Es. ap. Verbum Domini, n. 99
Colpisce sempre quando ti imbatti nel contrario di quello che ti aspetti. In questo caso la sorpresa sta nell'affermazione che oggi si darebbe poca importanza all'istante che passa. Io avrei detto il contrario: viviamo un'epoca tutta centrata sul presente, incapace di fare esperienza del passato e poco proiettata verso il futuro.

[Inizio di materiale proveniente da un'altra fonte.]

(* ===================================================================== *)
(* Portfolio backend (main.py, schemas.py): a shallow embedding of the   *)
(* request handlers and the properties of their specification.           *)
(* ===================================================================== *)
(* Documents are Python dicts with string keys: finite maps from field
   names to values.  Handlers run in a small state-and-exception monad
   over the storage collaborator, which is a parameter throughout
   (the `database` module is an external collaborator of main.py). *)

From Stdlib Require Import Ascii.
From stdpp Require Import gmap strings pretty list fin_maps.

Local Open Scope string_scope.
Local Open Scope list_scope.
Local Open Scope Z_scope.
#[local] Set Warnings "-register-all,-clear-no-such-hyp".

(* --------------------------------------------------------------------- *)
(* Values stored in documents                                            *)
(* --------------------------------------------------------------------- *)

(** A naive [datetime.datetime], as the driver decodes stored timestamps. *)
Record datetime := Datetime {
  year : Z; month : Z; day : Z;
  hour : Z; minute : Z; second : Z; microsecond : Z
}.

(** The Python values a stored document or a JSON body can hold. *)
Inductive value :=
| VNone
| VBool (b : bool)
| VInt (n : Z)
| VStr (s : string)
| VObjectId (oid : string)
| VDatetime (t : datetime)
| VList (xs : list value).

(** A document, a serialized record and a normalized item are all
    [Dict[str, Any]]. *)
Abbreviation dict := (gmap string value).

(** The two Python builtins [_serialize] calls on stored values: [str(x)]
    and [x.isoformat()].  Their results are fixed by the interpreter, not
    by this repository, so the development is parametric in them. *)
Class PyBuiltins := {
  py_str : value -> string;
  isoformat : datetime -> string
}.

(** [x is None] *)
Definition is_None (v : value) : bool :=
  match v with VNone => true | _ => false end.

(** [d.get(k)] and [d.get(k, default)] *)
Definition dict_get (d : dict) (k : string) : value := default VNone (d !! k).
Definition dict_get_default (d : dict) (k : string) (dflt : value) : value :=
  default dflt (d !! k).

(** [lst[:stop]] for an [int] stop: a negative stop counts from the end. *)
Definition slice_to {A : Type} (stop : Z) (l : list A) : list A :=
  if bool_decide (0 ≤ stop) then take (Z.to_nat stop) l
  else take (length l - Z.to_nat (- stop))%nat l.

(** A Python [str] is held as its UTF-8 encoding, one cell per byte.  A
    byte [10xxxxxx] continues the code point begun before it; any other
    byte begins one. *)
Definition is_continuation (c : ascii) : bool :=
  match c with
  | Ascii _ _ _ _ _ _ b6 b7 => b7 && negb b6
  end.

(** [s[:n]] on a string, for a non-negative literal bound: the first [n]
    code points, each with all of its bytes. *)
Fixpoint str_take (n : nat) (s : string) {struct s} : string :=
  match s with
  | EmptyString => ""
  | String c s' =>
      if is_continuation c then String c (str_take n s')
      else
        match n with
        | O => ""
        | S n' => String c (str_take n' s')
        end
  end.

Arguments str_take : simpl never.

(* --------------------------------------------------------------------- *)
(* _serialize                                                            *)
(* --------------------------------------------------------------------- *)

Section Serialize.
Context `{PyBuiltins}.

(** One round of the loop body
    [if k in d and hasattr(d[k], "isoformat"): d[k] = d[k].isoformat()];
    among the stored values only a date/time has [isoformat]. *)
Definition isoformat_field (d : dict) (k : string) : dict :=
  match d !! k with
  | Some (VDatetime t) => <[k := VStr (isoformat t)]> d
  | _ => d
  end.

(** [_serialize(doc)]: [None] stands for an absent document. *)
Definition _serialize (doc : option dict) : dict :=
  match doc with
  | None => ∅
  | Some doc =>
      if bool_decide (size doc = 0%nat) then ∅
      else
        let d := doc in
        let _id := default VNone (d !! "_id") in
        let d := delete "_id" d in
        let d := if is_None _id then d else <["id" := VStr (py_str _id)]> d in
        foldl isoformat_field d ["created_at"; "updated_at"]
  end.

(** The dict literal appended for a project [p] in [combined_portfolio]. *)
Definition normalize_project (p : dict) : dict :=
  let d := _serialize (Some p) in
  list_to_map
    [ ("id", dict_get d "id");
      ("type", VStr "project");
      ("title", dict_get d "title");
      ("description", dict_get d "description");
      ("image", dict_get d "image_url");
      ("demo", dict_get d "demo_url");
      ("source", dict_get d "source_url");
      ("author", dict_get d "author");
      ("tags", dict_get_default d "tags" (VList [])) ].

(** The dict literal appended for a submission [s]. *)
Definition normalize_submission (s : dict) : dict :=
  let d := _serialize (Some s) in
  list_to_map
    [ ("id", dict_get d "id");
      ("type", VStr "submission");
      ("title", dict_get d "title");
      ("description", dict_get d "description");
      ("image", dict_get d "thumbnail");
      ("demo", dict_get d "link");
      ("source", VNone);
      ("author", dict_get d "name");
      ("tags", dict_get_default d "tags" (VList [])) ].

(** The body of [combined_portfolio] once both fetches have returned:
    the two loops, [list(reversed(normalized))] and [normalized[:limit]].
    The local [sort_key] is defined and never called. *)
Definition portfolio_items (projects submissions : list dict) (limit : Z)
  : list dict :=
  let normalized := [] in
  let normalized := normalized ++ (normalize_project <$> projects) in
  let normalized := normalized ++ (normalize_submission <$> submissions) in
  let normalized := reverse normalized in
  slice_to limit normalized.
End Serialize.

(** A sample interpreter, enough to run the handlers on concrete records:
    [str] of an ObjectId is its hex digits, [isoformat] prints
    YYYY-MM-DDTHH:MM:SS (fraction omitted). *)
Definition digits2 (n : Z) : string :=
  pretty ((n / 10) mod 10) +:+ pretty (n mod 10).
Definition digits4 (n : Z) : string :=
  digits2 (n / 100) +:+ digits2 n.
Definition sample_isoformat (t : datetime) : string :=
  digits4 (year t) +:+ "-" +:+ digits2 (month t) +:+ "-" +:+ digits2 (day t)
  +:+ "T" +:+ digits2 (hour t) +:+ ":" +:+ digits2 (minute t)
  +:+ ":" +:+ digits2 (second t).
Definition sample_str (v : value) : string :=
  match v with
  | VNone => "None"
  | VBool true => "True"
  | VBool false => "False"
  | VInt n => pretty n
  | VStr s => s
  | VObjectId oid => oid
  | VDatetime t => sample_isoformat t
  | VList _ => "[...]"
  end.
Definition sample_builtins : PyBuiltins :=
  {| py_str := sample_str; isoformat := sample_isoformat |}.

(* --------------------------------------------------------------------- *)
(* schemas.py                                                            *)
(* --------------------------------------------------------------------- *)

Module schemas.
(** [class Submission(BaseModel)] *)
Record Submission := {
  name : string;
  title : string;
  description : option string;
  link : option string;
  thumbnail : option string;
  tags : list string
}.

Eppure l'aggettivo "irrilevante" chiarisce molto del pensiero: se è vero che la mancanza di una proiezione verso il futuro porta a centrare tutta l'attenzione sull'istante presente, allo stesso tempo fa anche sì che questo istante – che è tutto quello che mi rimane – sia irrilevante.

È una delle tante conseguenze del nichilismo.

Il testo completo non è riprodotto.